▸ REQUIREMENT: Please copy exactly the lines that run from the start of the entries to the line containing "weekday : Z;", inclusive.

----------

(* ===== verification/Nvram.v ===== *)
(** The DS1216 phantom clock over 32 KiB of battery-backed SRAM
    (runner/src/cdi_nvram.c): civil time, the clock registers, the serial
    transfer and its 64-bit unlock sequence, and the cycle-derived advance.  The
    two functions that move the SRAM image to and from a host file are left out. *)

From Stdlib Require Import ZArith Lia Bool.
From Stdlib Require Import SpecFloat.
From stdpp Require Import base tactics numbers list gmap.
From S2P Require Import Prelude Double.
Open Scope Z_scope.


(** * Data *)
Definition RTC_HUNDREDTHS : Z := 0.
Definition RTC_SECONDS : Z := 1.
Definition RTC_MINUTES : Z := 2.
Definition RTC_HOURS : Z := 3.
Definition RTC_WEEKDAY : Z := 4.
Definition RTC_DATE : Z := 5.
Definition RTC_MONTH : Z := 6.
Definition RTC_YEAR : Z := 7.
Definition NVRAM_BYTES : Z := 0x8000.

Definition unlock_bytes : list Z := [0xC5; 0x3A; 0xA3; 0x5C; 0xC5; 0x3A; 0xA3; 0x5C].

Record CdiRtcTime := mkTime {
  year : Z;
  month : Z;
  date : Z;
  weekday : Z;
  hour : Z;
  minute : Z;
  second : Z;
  hundredth : Z;
}.

Record PhantomClock := mkRtc {
  rtc_ram : mem;
  transfer : list Z;
  now : CdiRtcTime;
  key_window : Z;
  key_value : Z;
  sub_hundredth_ns : double;
  transfer_bit : Z;
  transferring : bool;
  startup_seeded : bool;
}.

Definition with_ram (m : mem) (r : PhantomClock) : PhantomClock :=
  mkRtc m (transfer r) (now r) (key_window r) (key_value r) (sub_hundredth_ns r)
    (transfer_bit r) (transferring r) (startup_seeded r).
Definition with_transfer (t : list Z) (r : PhantomClock) : PhantomClock :=
  mkRtc (rtc_ram r) t (now r) (key_window r) (key_value r) (sub_hundredth_ns r)
    (transfer_bit r) (transferring r) (startup_seeded r).
Definition with_now (t : CdiRtcTime) (r : PhantomClock) : PhantomClock :=
  mkRtc (rtc_ram r) (transfer r) t (key_window r) (key_value r) (sub_hundredth_ns r)
    (transfer_bit r) (transferring r) (startup_seeded r).
Definition with_window (w : Z) (r : PhantomClock) : PhantomClock :=
  mkRtc (rtc_ram r) (transfer r) (now r) w (key_value r) (sub_hundredth_ns r)
    (transfer_bit r) (transferring r) (startup_seeded r).
Definition with_sub (d : double) (r : PhantomClock) : PhantomClock :=
  mkRtc (rtc_ram r) (transfer r) (now r) (key_window r) (key_value r) d
    (transfer_bit r) (transferring r) (startup_seeded r).
Definition with_cursor (bit : Z) (on : bool) (r : PhantomClock) : PhantomClock :=
  mkRtc (rtc_ram r) (transfer r) (now r) (key_window r) (key_value r) (sub_hundredth_ns r)
    bit on (startup_seeded r).

(** * Civil time *)
Definition bcd_encode (value : Z) : Z :=
  u8 (Z.lor (Z.shiftl (value / 10) 4) (value mod 10)).

Definition bcd_decode (value : Z) : Z := Z.shiftr value 4 * 10 + Z.land value 0x0F.

(** C's [%] on [int] truncates towards zero. *)
Definition leap_year (year : Z) : bool :=
  (Z.rem year 4 =? 0) && negb (Z.rem year 100 =? 0) || (Z.rem year 400 =? 0).

Definition month_lengths : list Z := [31; 28; 31; 30; 31; 30; 31; 31; 30; 31; 30; 31].

Definition days_in_month (year month : Z) : Z :=
  if month =? 2 then lget month_lengths 1 + b2z (leap_year year)
  else if (1 <=? month) && (month <=? 12) then lget month_lengths (month - 1)
  else 31.

Definition bounded (value low high fallback : Z) : Z :=
  if (low <=? value) && (value <=? high) then value else fallback.

(** The carries stop at the first unit that does not overflow. *)
Definition advance_one_second (c : CdiRtcTime) : CdiRtcTime :=
  let '(mkTime y mo d w h mi s hu) := c in
  let s := u8 (s + 1) in
  if s <? 60 then mkTime y mo d w h mi s hu else
  let mi := u8 (mi + 1) in
  if mi <? 60 then mkTime y mo d w h mi 0 hu else
  let h := u8 (h + 1) in
  if h <? 24 then mkTime y mo d w h 0 0 hu else
  let w := if w =? 7 then 1 else u8 (w + 1) in
  let d := u8 (d + 1) in
  if d <=? days_in_month y mo then mkTime y mo d w 0 0 0 hu else
  let mo := u8 (mo + 1) in
  if mo <=? 12 then mkTime y mo 1 w 0 0 0 hu else
  mkTime (y + 1) 1 1 w 0 0 0 hu.

Definition valid_time (t : CdiRtcTime) : bool :=
  negb ((year t <? 1970) || (2069 <? year t)) &&
  negb ((month t <? 1) || (12 <? month t) || (date t <? 1) ||
        (days_in_month (year t) (month t) <? date t) ||
        (weekday t <? 1) || (7 <? weekday t) || (23 <? hour t) || (59 <? minute t) ||
        (59 <? second t) || (99 <? hundredth t)).

(** * The clock registers *)
Definition latched_hour (hour_mode : bool) (display_hour : Z) : Z :=
  if hour_mode then
    let pm := 12 <=? display_hour in
    let h := display_hour mod 12 in
    let h := if h =? 0 then 12 else h in
    u8 (Z.lor (Z.lor 0x80 (if pm then 0x20 else 0)) (bcd_encode h))
  else bcd_encode display_hour.

Definition latched_registers (t : list Z) (n : CdiRtcTime) : list Z :=
  let hour_mode := z2b (Z.land (lget t RTC_HOURS) 0x80) in
  let day_control := Z.land (lget t RTC_WEEKDAY) 0x30 in
  let encoded_hour := latched_hour hour_mode (hour n) in
  let t := lset t RTC_HUNDREDTHS (bcd_encode (hundredth n)) in
  let t := lset t RTC_SECONDS (bcd_encode (second n)) in
  let t := lset t RTC_MINUTES (bcd_encode (minute n)) in
  let t := lset t RTC_HOURS encoded_hour in
  let t := lset t RTC_WEEKDAY (u8 (Z.lor day_control (weekday n))) in
  let t := lset t RTC_DATE (bcd_encode (date n)) in
  let t := lset t RTC_MONTH (bcd_encode (month n)) in
  lset t RTC_YEAR (bcd_encode (u32 (Z.rem (year n) 100))).

Definition latch_clock_registers (r : PhantomClock) : PhantomClock :=
  with_transfer (latched_registers (transfer r) (now r)) r.

Definition committed_hour (reg : Z) : Z :=
  if z2b (Z.land reg 0x80) then
    let h := bounded (bcd_decode (Z.land reg 0x1F)) 1 12 12 in
    let h := if h =? 12 then 0 else h in
    if z2b (Z.land reg 0x20) then h + 12 else h
  else bounded (bcd_decode (Z.land reg 0x3F)) 0 23 0.

Definition committed_time (t : list Z) : CdiRtcTime :=
  let hour := committed_hour (lget t RTC_HOURS) in
  let yy := bcd_decode (lget t RTC_YEAR) in
  let year := if yy <? 70 then 2000 + yy else 1900 + yy in
  let month := u8 (bounded (bcd_decode (Z.land (lget t RTC_MONTH) 0x1F)) 1 12 1) in
  let date := u8 (bounded (bcd_decode (Z.land (lget t RTC_DATE) 0x3F))
                    1 (days_in_month year month) 1) in
  mkTime year month date
    (u8 (bounded (Z.land (lget t RTC_WEEKDAY) 7) 1 7 1))
    (u8 hour)
    (u8 (bounded (bcd_decode (Z.land (lget t RTC_MINUTES) 0x7F)) 0 59 0))
    (u8 (bounded (bcd_decode (Z.land (lget t RTC_SECONDS) 0x7F)) 0 59 0))
    (u8 (bounded (bcd_decode (lget t RTC_HUNDREDTHS)) 0 99 0)).

Definition commit_clock_registers (r : PhantomClock) : PhantomClock :=
  with_sub (dzero) (with_now (committed_time (transfer r)) r).

(** * The unlock sequence and the serial transfer *)
Definition shift_in (value bit : Z) : Z := u64 (Z.lor (Z.shiftl value 1) (Z.land bit 1)).

(** Bit [k] of the sequence, in the order the writes present them. *)
Definition byte_bits (b : Z) : list Z := (fun i => Z.land (Z.shiftr b i) 1) <$> seqZ 0 8.
Definition unlock_bits : list Z := unlock_bytes ≫= byte_bits.

Definition make_unlock_value : Z := foldl shift_in 0 unlock_bits.

Definition observe_key_bit (bit : Z) (r : PhantomClock) : PhantomClock :=
  let r := with_window (shift_in (key_window r) bit) r in
  if key_window r =? key_value r
  then with_cursor 0 true (with_window 0 (latch_clock_registers r))
  else r.

Definition finish_transfer_bit (r : PhantomClock) : PhantomClock :=
  let r := with_cursor (u8 (transfer_bit r + 1)) (transferring r) r in
  if transfer_bit r =? 64
  then commit_clock_registers (with_window 0 (with_cursor 0 false r))
  else r.

Definition nvram_reset : PhantomClock :=
  latch_clock_registers
    (mkRtc (mfill ∅ 0 (Z.to_nat NVRAM_BYTES) 0xFF) (replicate 8 0)
       (mkTime 1989 1 1 7 0 0 0 0) 0 make_unlock_value (dzero) 0 false false).

Definition nvram_get_byte (device_address : Z) (r : PhantomClock) : Z * PhantomClock :=
  if negb (transferring r)
  then (mget (rtc_ram r) (Z.land device_address (NVRAM_BYTES - 1)), r)
  else
    let reg := Z.shiftr (transfer_bit r) 3 in
    let shift := Z.land (transfer_bit r) 7 in
    (u8 (Z.land (Z.shiftr (lget (transfer r) reg) shift) 1), finish_transfer_bit r).

Definition nvram_set_byte (device_address data : Z) (r : PhantomClock) : PhantomClock :=
  if negb (transferring r)
  then observe_key_bit data
         (with_ram (mset (rtc_ram r) (Z.land device_address (NVRAM_BYTES - 1)) data) r)
  else
    let reg := Z.shiftr (transfer_bit r) 3 in
    let shift := Z.land (transfer_bit r) 7 in
    let mask := u8 (Z.shiftl 1 shift) in
    let v := Z.lor (Z.ldiff (lget (transfer r) reg) mask)
                   (if z2b (Z.land data 1) then mask else 0) in
    finish_transfer_bit (with_transfer (lset (transfer r) reg (u8 v)) r).

(** * Seeding and the advance of time *)

(** The caller's [NULL] is [None]. *)
Definition nvram_seed_clock_once (t : option CdiRtcTime) (r : PhantomClock) : Z * PhantomClock :=
  if startup_seeded r then (0, r) else
  match t with
  | Some t =>
    if valid_time t then
      (1, latch_clock_registers
            (mkRtc (rtc_ram r) (transfer r) t (key_window r) (key_value r) (dzero)
               (transfer_bit r) (transferring r) true))
    else (-1, r)
  | None => (-1, r)
  end.

(** 10000000.0 *)
Definition hundredth_ns : double := S754_finite false (10000000 * 2 ^ 29) (-29).

Definition oscillator_off (r : PhantomClock) : bool :=
  z2b (Z.land (lget (transfer r) RTC_WEEKDAY) 0x20).

Definition advance_hundredth (r : PhantomClock) : PhantomClock :=
  let t := now r in
  let h := u8 (hundredth t + 1) in
  let set h := mkTime (year t) (month t) (date t) (weekday t) (hour t) (minute t) (second t) h in
  with_now (if h =? 100 then advance_one_second (set 0) else set h) r.

(** The carry loop; [None] when the fuel is spent. *)
Fixpoint hundredth_loop (fuel : nat) (r : PhantomClock) : option PhantomClock :=
  if dge (sub_hundredth_ns r) hundredth_ns then
    match fuel with
    | O => None
    | S fuel' =>
      hundredth_loop fuel'
        (advance_hundredth (with_sub (dsub (sub_hundredth_ns r) hundredth_ns) r))
    end
  else Some r.

Definition nvram_increment_clock (fuel : nat) (nanoseconds : double) (r : PhantomClock)
    : option PhantomClock :=
  if oscillator_off r then Some r
  else hundredth_loop fuel (with_sub (dadd (sub_hundredth_ns r) nanoseconds) r).

(** The count loop, [maximum] being its bound. *)
Fixpoint quiet_count (maximum : nat) (phase quantum_ns : double) : nat :=
  match maximum with
  | O => O
  | S m =>
    let phase := dadd phase quantum_ns in
    if dge phase hundredth_ns then O else S (quiet_count m phase quantum_ns)
  end.

Definition nvram_quiet_quanta (maximum : nat) (quantum_ns : double) (r : PhantomClock) : nat :=
  if oscillator_off r then maximum
  else quiet_count maximum (sub_hundredth_ns r) quantum_ns.

Definition nvram_advance_quiet (quanta : nat) (quantum_ns : double) (r : PhantomClock)
    : PhantomClock :=
  if oscillator_off r then r
  else with_sub (Nat.iter quanta (fun d => dadd d quantum_ns) (sub_hundredth_ns r)) r.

----------

▸ SOLUTION FOR THIS PROBLEM:
(* ===== verification/Nvram.v ===== *)
(** The DS1216 phantom clock over 32 KiB of battery-backed SRAM
    (runner/src/cdi_nvram.c): civil time, the clock registers, the serial
    transfer and its 64-bit unlock sequence, and the cycle-derived advance.  The
    two functions that move the SRAM image to and from a host file are left out. *)

From Stdlib Require Import ZArith Lia Bool.
From Stdlib Require Import SpecFloat.
From stdpp Require Import base tactics numbers list gmap.
From S2P Require Import Prelude Double.
Open Scope Z_scope.


(** * Data *)
Definition RTC_HUNDREDTHS : Z := 0.
Definition RTC_SECONDS : Z := 1.
Definition RTC_MINUTES : Z := 2.
Definition RTC_HOURS : Z := 3.
Definition RTC_WEEKDAY : Z := 4.
Definition RTC_DATE : Z := 5.
Definition RTC_MONTH : Z := 6.
Definition RTC_YEAR : Z := 7.
Definition NVRAM_BYTES : Z := 0x8000.

Definition unlock_bytes : list Z := [0xC5; 0x3A; 0xA3; 0x5C; 0xC5; 0x3A; 0xA3; 0x5C].

Record CdiRtcTime := mkTime {
  year : Z;
  month : Z;
  date : Z;
  weekday : Z;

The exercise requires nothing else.